Are you ready to start a land development project?
There are quite a few recommendations to consider before you get started.
Fortunately, we’ve got the top 12 things you should know before you pursue land development.
Let’s get started.
1. You should understand the land development process
Land development can be a long process, and as such, you should know what you’re in for before you begin.
Raw land development is defined as the process of purchasing a parcel of land with the intent of either developing it or building on it.
Some people will also purchase raw land with the hope of holding onto it for long-term appreciation.
As an extremely valuable asset, raw land and its development have the opportunity to provide the same type of benefits as other more traditional investments.
However, it is more difficult to pursue as an investment.
To ensure you don’t encounter more obstacles than necessary, you should familiarize yourself with the land development process you’ll be following.
Here’s what you need to know.
Evaluate the economic feasibility of your land development project
Land development is ultimately an investment of your time, energy, and money.
Before you begin the process, make sure you understand what type of financial resources you will need.
What are the estimated costs?
What about revenue?
What type of return can you expect overall?
Having this knowledge before you start the project will be beneficial to you as you proceed.
Determine the offer price of the land
You’ll need to determine an offer price at this point in the game.
First, you’ll want to figure out the max amount you are able to pay after project costs are taken into account.
Your estimate of project costs should come from actual contractor bids.
You will then want to get an estimate of the market value of the property.
The goal is to buy below market.
This way you have more money for construction!
Find out the zoning of the land
What type of property should be constructed on your parcel?
How will you present the property to buyers?
Zoning will ultimately play an important role in how you proceed in developing the land.
For example, you can’t build a condominium on land zoned for single family residences.
Don’t let zoning hinder your investment approach.
Make sure you check beforehand!
Secure your financing for the land development project
The way you’ll develop the property will dictate the financing you receive.
Investors often care about the loan-to-cost (LTC) ratio the most.
The LTC is the amount of money that the lender will provide for the project compared to the cost of the project, and this is often dependent on the type of construction and the land use.
Be careful to consider holding costs when looking at financing.
Development projects can take time and you may find yourself making payments for several years before your development work is done.
It’s important to know that you will have the means to make these payments.
Begin to build within zoning laws and local restrictions
You’re getting there!
You’re at the point in the process where you can begin construction.
Make sure you build within the zoning laws and according to local restrictions.
Market the land and property to sell
The final step of the process is marketing the land so you can sell it (if this is what you want to do).

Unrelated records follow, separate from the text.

Definition reset (operation : bool) (wake : Result unit) (env : Readings) (c : ClockState)
    (t : TimerState) : Result unit * TimerState * list TimerEffect :=
  match guarded operation t with
  | inl e => (e, t, [])
  | inr _ =>
      let now := current_nanoseconds env c in
      let t' := with_schedule t (period_ns t) false now (saturating_add now (period_ns t)) in
      ((notify_wait_set wake t').1, t', (notify_wait_set wake t').2)
  end.

Definition exchange_period (operation : bool) (wake : Result unit) (new_period : Z) (t : TimerState)
    : Result Z * TimerState * list TimerEffect :=
  if new_period <? 0 then (fail InvalidArgument "Timer period must not be negative", t, [])
  else match guarded operation t with
  | inl e => (e, t, [])
  | inr _ =>
      let previous := period_ns t in
      let t' := with_schedule t new_period (canceled t) (last_call_ns t) (next_call_ns t) in
      let '(notified, effects) := notify_wait_set wake t' in
      (match notified with failure e => failure e | success _ => success previous end, t', effects)
  end.

Definition time_until_next_call (operation : bool) (env : Readings) (c : ClockState) (t : TimerState)
    : Result Z :=
  match guarded operation t with
  | inl e => e
  | inr _ =>
      if canceled t then fail InvalidState "Timer is canceled"
      else success (Z.max (saturating_sub (next_call_ns t) (current_nanoseconds env c)) 0)
  end.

Your marketing strategy should be based on your neighborhood, market price, and demand.
So, have a plan in place that will attract buyers based on these core tenets.
Many land developers will choose to work with a realtor, list their land online, advertise in the newspaper, or post on social media.
2. You should note the presence of floodplains and wetlands
Floodplains and wetlands are environmentally sensitive areas, and as a result, can impact your land’s buildable areas.
Floodplain limits are delineated by FEMA Floodplain Insurance Rate Maps (FIRMs) while wetlands are defined by the US Army Corps of Engineers and other Jurisdictional Waters of the U.S.
Both floodplain and wetlands mitigation can be time-consuming and costly.
Floodplain mitigation takes anywhere from 3-6 months to a year.
Wetlands (if over 0.1 acres or greater than 200 linear feet of a stream) take a year to 18 months to permit.
For floodplains, you may incur costs ranging from $20,000 to $40,000 for consultant fees; review fees from FEMA are between $7,000 to $8,000.
For wetlands, you’ll incur a comparatively minimal cost of $5,000 for a consultant.
One option is to use a program like MapRight to check for wetlands and flood zones as a starting point for your investigation.
If you are interested in a MapRight subscription, you can use our referral link.
3. You should research any other present restrictions
Some land has more restrictions than others.
If you’re hoping to move forward with land development, you’ll need to work through potential obstacles.
These include deed restrictions, easements for utilities or access, water wells, gas wells, drilling sites, railroads, airway paths, etc.
Depending on the restriction, you’ll need to pursue a review with different agencies.
The necessary time and potential fees will vary for this.
4. You should investigate the availability of utilities on the land
The proximity of utilities to your land is important for its development.
You’ll need to evaluate water, sewer, stormwater, gas, electricity, fiber, and cable.
Do you have all of these readily available?
Do you require any off-site improvements that are necessary to accommodate your plans?
Determine whether or not the land has access to utilities early.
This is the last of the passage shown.